TASK TO CARRY OUT:
Look through the material below and copy exactly the lines from the line with "- apply (timing_forall (fun _ _ t => te_sibling" to the line with "assert (Hrefl : Forall2", those two lines included.

Content starts

(* ===== verification/Ddr4Run.v ===== *)
(** * What holds of DDR4 memory

    The DDR4 tables satisfy what the proofs about [Dram] rely on; the banks
    keep at most one row open; a request needs at most four commands. *)
From Stdlib Require Import ZArith Lia Bool String.
From stdpp Require Import base list gmap.
From S2P Require Import Prelude Flit RamIf Dram DramTiming DramState Ddr4.
Import DDR4.

Section Ddr4.
Context (org : OrgEntry) (s : SpeedEntry).
#[local] Abbreviation spec := (spec_of org s).
Implicit Types n m : Node.

(** ** The tables *)

(** A property of all entries, checked on the tables. *)
Lemma timing_forall (P : nat -> Command -> TimingEntry Command -> Prop) :
  (forall l c, In l [0; 1; 2; 3]%nat -> Forall (P l c) (timing s l c)) ->
  forall l c t, In t (timing s l c) -> P l c t.
Proof.
  intros Hf l c t Hin. destruct (decide (l <= 3)%nat) as [Hl|Hl].
  - specialize (Hf l c ltac:(simpl; lia)). rewrite Forall_forall in Hf. by apply Hf, list_elem_of_In.
  - destruct l as [|[|[|[|]]]]; try lia. done.
Qed.

Lemma close_bank_same n : same_timing n (close_bank n).
Proof.
  constructor; try done. simpl. induction (children n); constructor; auto using same_timing_refl.
Qed.
Lemma map_same (f : Node -> Node) l : (forall n, same_timing n (f n)) -> Forall2 same_timing l (map f l).
Proof. intros Hf. induction l; simpl; constructor; auto. Qed.

#[global] Instance ddr4_timing_ok : TimingOk spec.
Proof.
  constructor.
  - apply (timing_forall (fun _ _ t => 1 <= te_dist t)). intros l c Hl.
    simpl in Hl. repeat destruct Hl as [<-|Hl]; try done; destruct c; repeat constructor; simpl; lia.
  - apply (timing_forall (fun _ _ t => te_sibling t = true -> te_dist t = 1)). intros l c Hl.
    simpl in Hl. repeat destruct Hl as [<-|Hl]; try done; destruct c; repeat constructor; simpl; done.
  - apply (timing_forall (fun _ c t => te_sibling t = false -> is_refreshing c = true ->
      is_opening (te_cmd t) = true -> te_dist t = 1)). intros l c Hl.
    simpl in Hl. repeat destruct Hl as [<-|Hl]; try done; destruct c; repeat constructor; simpl; done.
  - intros l c f n i Hf. simpl in Hf.
    assert (Hrefl : Forall2 same_timing (children n) (children n)).
    { induction (children n); constructor; auto using same_timing_refl. }
    destruct l as [|[|[|[|]]]]; destruct c; try done; injection Hf as <-;
      try (by constructor); try apply same_timing_refl; try apply close_bank_same.
    constructor; try done. apply map_same. intros bg. constructor; try done. apply map_same, close_bank_same.
Qed.

(** C24: In any run of commands of which each was ready when it was issued,
    a rank of a DDR4 channel is never activated more than four times within
    [nFAW] cycles, two activates of a rank are [nRRDS] apart, and a bank is
    activated again only after [nRC]. *)
Theorem ddr4_activate_windows i tr n r g b t0 t1 k :
  ready_run spec (channel spec i) tr n -> is_Some (node_at (channel spec i) [r; g; b]) ->
  (hist tr 0 i [r] ACT !! k = Some t1 -> hist tr 0 i [r] ACT !! (k + 4)%nat = Some t0 -> t0 + nFAW s <= t1) /\
  (hist tr 0 i [r] ACT !! k = Some t1 -> hist tr 0 i [r] ACT !! (k + 1)%nat = Some t0 -> t0 + nRRDS s <= t1) /\
  (hist tr 0 i [r; g; b] ACT !! k = Some t1 -> hist tr 0 i [r; g; b] ACT !! (k + 1)%nat = Some t0 ->
     t0 + nRC s <= t1).
Proof.
  intros Hr Hp. assert (Hp1 : is_Some (node_at (channel spec i) [r])).
  { destruct Hp as [m Hm]. cbn [node_at] in *. destruct (children (channel spec i) !! r); [eauto|done]. }
  split_and!; intros H1 H0.
  - apply (ready_run_window spec i tr n [r] ACT (mk_te ACT 4 (nFAW s) false) k t0 t1); try done.
    + simpl. unfold Row. lia.
    + simpl. auto.
  - apply (ready_run_window spec i tr n [r] ACT (mk_te ACT 1 (nRRDS s) false) k t0 t1); try done.
    + simpl. unfold Row. lia.
    + simpl. auto.
  - apply (ready_run_window spec i tr n [r; g; b] ACT (mk_te ACT 1 (nRC s) false) k t0 t1); try done.
    + simpl. unfold Row. lia.
    + simpl. tauto.
Qed.

(** ** The states of banks and ranks *)

(** A closed bank has no open row, an opened one exactly one. *)
Definition bank_ok m : Prop :=
  (state m = Closed /\ row_state m = ∅) \/
  (state m = Opened /\ exists r, row_state m = {[ r := Opened ]}).
Definition rank_ok m : Prop :=
  state m = PowerUp \/ state m = ActPowerDown \/ state m = PrePowerDown \/ state m = SelfRefresh.

Record ddr4_ok n : Prop := {
  do_tree : tree_ok n;
  do_level : level n = 0%nat;
  do_rank r m : node_at n [r] = Some m -> rank_ok m;
  do_bank r g b m : node_at n [r; g; b] = Some m -> bank_ok m /\ children m = []
}.

Lemma channel_ddr4_ok i : ddr4_ok (channel spec i).
Proof.
  rewrite channel_build. destruct (build_inv spec (row_level spec) 0 i) as [Ht _].
  constructor; [exact Ht|apply build_leaf|..].
  - intros r m (j & -> & _)%build_at. by left.
  - intros r g b m (j & -> & _)%build_at. split; [by left|done].
Qed.

(** The level whose lambda a command runs. *)
Definition cmd_level (c : Command) : nat :=
  match c with ACT | PRE | RD | WR | RDA | WRA => Bank | _ => Rank end.
Definition act (c : Command) (m : Node) (i : Z) : Node :=
  match c with
  | ACT => open_row m i
  | PRE | RDA | WRA => close_bank m
  | PREA => close_all m
  | PDE => set_state (if banks_closed m then PrePowerDown else ActPowerDown) m
  | PDX | SRX => set_state PowerUp m
  | SRE => set_state SelfRefresh m
  | _ => m
  end.
Lemma lambda_act c : exists f, lambda (cmd_level c) c = Some f /\ forall m i, f m i = act c m i.
Proof. destruct c; eexists; split; reflexivity. Qed.

(** The node a command acts on. *)
Definition acts_at (c : Command) (addr : list Z) (path : list nat) : Prop :=
  length path = cmd_level c /\ forall k j, path !! k = Some j -> nth (S k) addr (-1) = Z.of_nat j.

Lemma act_level c m i : level (act c m i) = level m.
Proof. by destruct c. Qed.

Lemma update_ddr4 c addr clk n path m : ddr4_ok n -> acts_at c addr path -> node_at n path = Some m ->
  0 <= clk -> exists n', update_state spec c addr (set_cur_clk clk n) = Ok n' /\
    n' = alter_at path (fun m => act c m (child_id addr m)) (set_cur_clk clk n).
Proof.
  intros [Ht Hl Hrk Hbk] [Hlen Ha] Hm Hclk. destruct (lambda_act c) as (f & Hf & Hact).
  set (n0 := set_cur_clk clk n). eexists. split; [|reflexivity].
  assert (Ht0 : tree_ok n0).
  { intros q x j d Hq. destruct q as [|k q]; [injection Hq as <-|]; [by apply (Ht [] n)|by apply (Ht (k :: q) x)]. }
  assert (Hm0 : exists m0, node_at n0 path = Some m0 /\ children m0 = children m /\ level m0 = level m).
  { destruct path; [by destruct c|]. by exists m. }
  destruct Hm0 as (m0 & Hm0 & Hc0 & Hl0).
  assert (Elv : level m = cmd_level c).
  { rewrite <- Hlen. clear - Ht Hl Hm. revert Hm. assert (Hg : forall q x, node_at n q = Some x -> level x = length q).
    { induction q as [|j q IH] using rev_ind; intros x Hx; [by injection Hx as <-|].
      rewrite node_at_snoc in Hx. destruct (node_at n q) as [y|] eqn:Ey; [|done].
      destruct (Ht q y j x Ey Hx) as [-> _]. rewrite (IH y eq_refl), length_app. simpl. lia. }
    apply Hg. }
  unfold update_state.
  rewrite (update_state_path spec c addr f path (row_level spec) n0 m0); try done.
  - f_equal. clearbody n0. clear - Hact. revert n0. induction path as [|j q IH]; intros n0; simpl; [by rewrite Hact|].
    f_equal. apply list_eq. intros k. destruct (decide (k = j)) as [->|Hne].
    + rewrite !list_lookup_alter_eq. destruct (children n0 !! j); simpl; [by rewrite IH|done].
    + by rewrite !list_lookup_alter_ne by done.
  - rewrite Hlen. destruct c; simpl; unfold Row, Bank, Rank; lia.
  - simpl. rewrite Hl. intros k Hk. rewrite Hlen in Hk.
    destruct c; simpl in *; unfold Bank, Rank, Row, Column in *; (destruct k as [|[|[|]]]; try lia; split; done || lia).
  - intros k j Hk. simpl. rewrite Hl. by apply Ha.
  - simpl. rewrite Hl, Hlen. exact Hf.
  - rewrite Hact. apply act_level.
  - rewrite Hact, Hl0, Elv.
    assert (Hd : cmd_level c = Bank -> children m0 = []).
    { intros E. rewrite Hc0. rewrite E in Hlen. destruct path as [|r [|g [|b [|]]]]; try done. by apply (Hbk r g b). }
    destruct c; simpl in *; try done; unfold no_children, act; simpl; by rewrite Hd.
Qed.

Lemma update_total c addr clk tr n path m : tree_inv spec tr n -> ddr4_ok n ->
  acts_at c addr path -> node_at n path = Some m -> 0 <= clk ->
  exists n', update spec c addr clk n = Ok n' /\ tree_inv spec (mk_ev c addr clk :: tr) n' /\
    level n' = level n /\ id n' = id n /\
    (forall q, is_Some (node_at n' q) <-> is_Some (node_at n q)) /\
    forall q, both same_state
      (node_at (alter_at path (fun m => act c m (child_id addr m)) (set_cur_clk clk n)) q) (node_at n' q).
Proof.
  intros Hi Hd Ha Hm Hclk. destruct (update_ddr4 c addr clk n path m Hd Ha Hm Hclk) as (n1 & E1 & En1).
  assert (Hs0 : same_timing n (set_cur_clk clk n)).
  { constructor; try done. simpl. induction (children n); constructor; auto using same_timing_refl. }
  pose proof (update_state_same spec _ _ _ _ _ E1) as Hs1.
  pose proof (tree_inv_same spec tr _ _ (same_timing_trans _ _ _ Hs0 Hs1) Hi) as Hi1.
  destruct (tree_inv_timing spec c addr clk tr n1 Hi1 Hclk) as (n2 & E2 & Hi2 & El & Ei).
  exists n2. unfold update. rewrite E1. cbn [bind]. split; [done|]. split; [done|].
  split; [|split; [|split]].
  - rewrite El. by inversion Hs1.
  - rewrite Ei. by inversion Hs1.
  - intros q. pose proof (same_timing_at q _ _ (same_timing_trans _ _ _ Hs0 Hs1)) as Hb1.
    pose proof (update_timing_state spec _ _ _ q _ _ E2) as Hb2.
    destruct (node_at n q), (node_at n1 q), (node_at n2 q); simpl in *; try done;
      split; intros [? ?]; done || eauto.
  - intros q. rewrite <- En1. by apply update_timing_state with (1 := E2).
Qed.

(** States of the nodes after a command. *)
Lemma close_all_bank rk g b m : node_at rk [g; b] = Some m ->
  node_at (close_all rk) [g; b] = Some (close_bank m).
Proof.
  simpl. rewrite list_lookup_fmap. destruct (children rk !! g) as [bg|]; [|done]. simpl.
  rewrite list_lookup_fmap. destruct (children bg !! b) as [bk|]; [|done]. simpl. by intros [= ->].
Qed.

Lemma act_rank_bank c rk i g b m : cmd_level c = Rank -> node_at rk [g; b] = Some m ->
  exists m', node_at (act c rk i) [g; b] = Some m' /\ (m' = m \/ m' = close_bank m).
Proof.
  intros Hc Hm. destruct c; try done; try (exists m; by auto).
  exists (close_bank m). split; [|by right]. by apply close_all_bank.
Qed.

Lemma node_at_app n p q : node_at n (p ++ q) = match node_at n p with Some m => node_at m q | None => None end.
Proof. revert n. induction p as [|j p IH]; intros n; simpl; [done|]. destruct (children n !! j); [apply IH|done]. Qed.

Content ends

TASK OUTPUT:
  - apply (timing_forall (fun _ _ t => te_sibling t = true -> te_dist t = 1)). intros l c Hl.
    simpl in Hl. repeat destruct Hl as [<-|Hl]; try done; destruct c; repeat constructor; simpl; done.
  - apply (timing_forall (fun _ c t => te_sibling t = false -> is_refreshing c = true ->
      is_opening (te_cmd t) = true -> te_dist t = 1)). intros l c Hl.
    simpl in Hl. repeat destruct Hl as [<-|Hl]; try done; destruct c; repeat constructor; simpl; done.
  - intros l c f n i Hf. simpl in Hf.
    assert (Hrefl : Forall2 same_timing (children n) (children n)).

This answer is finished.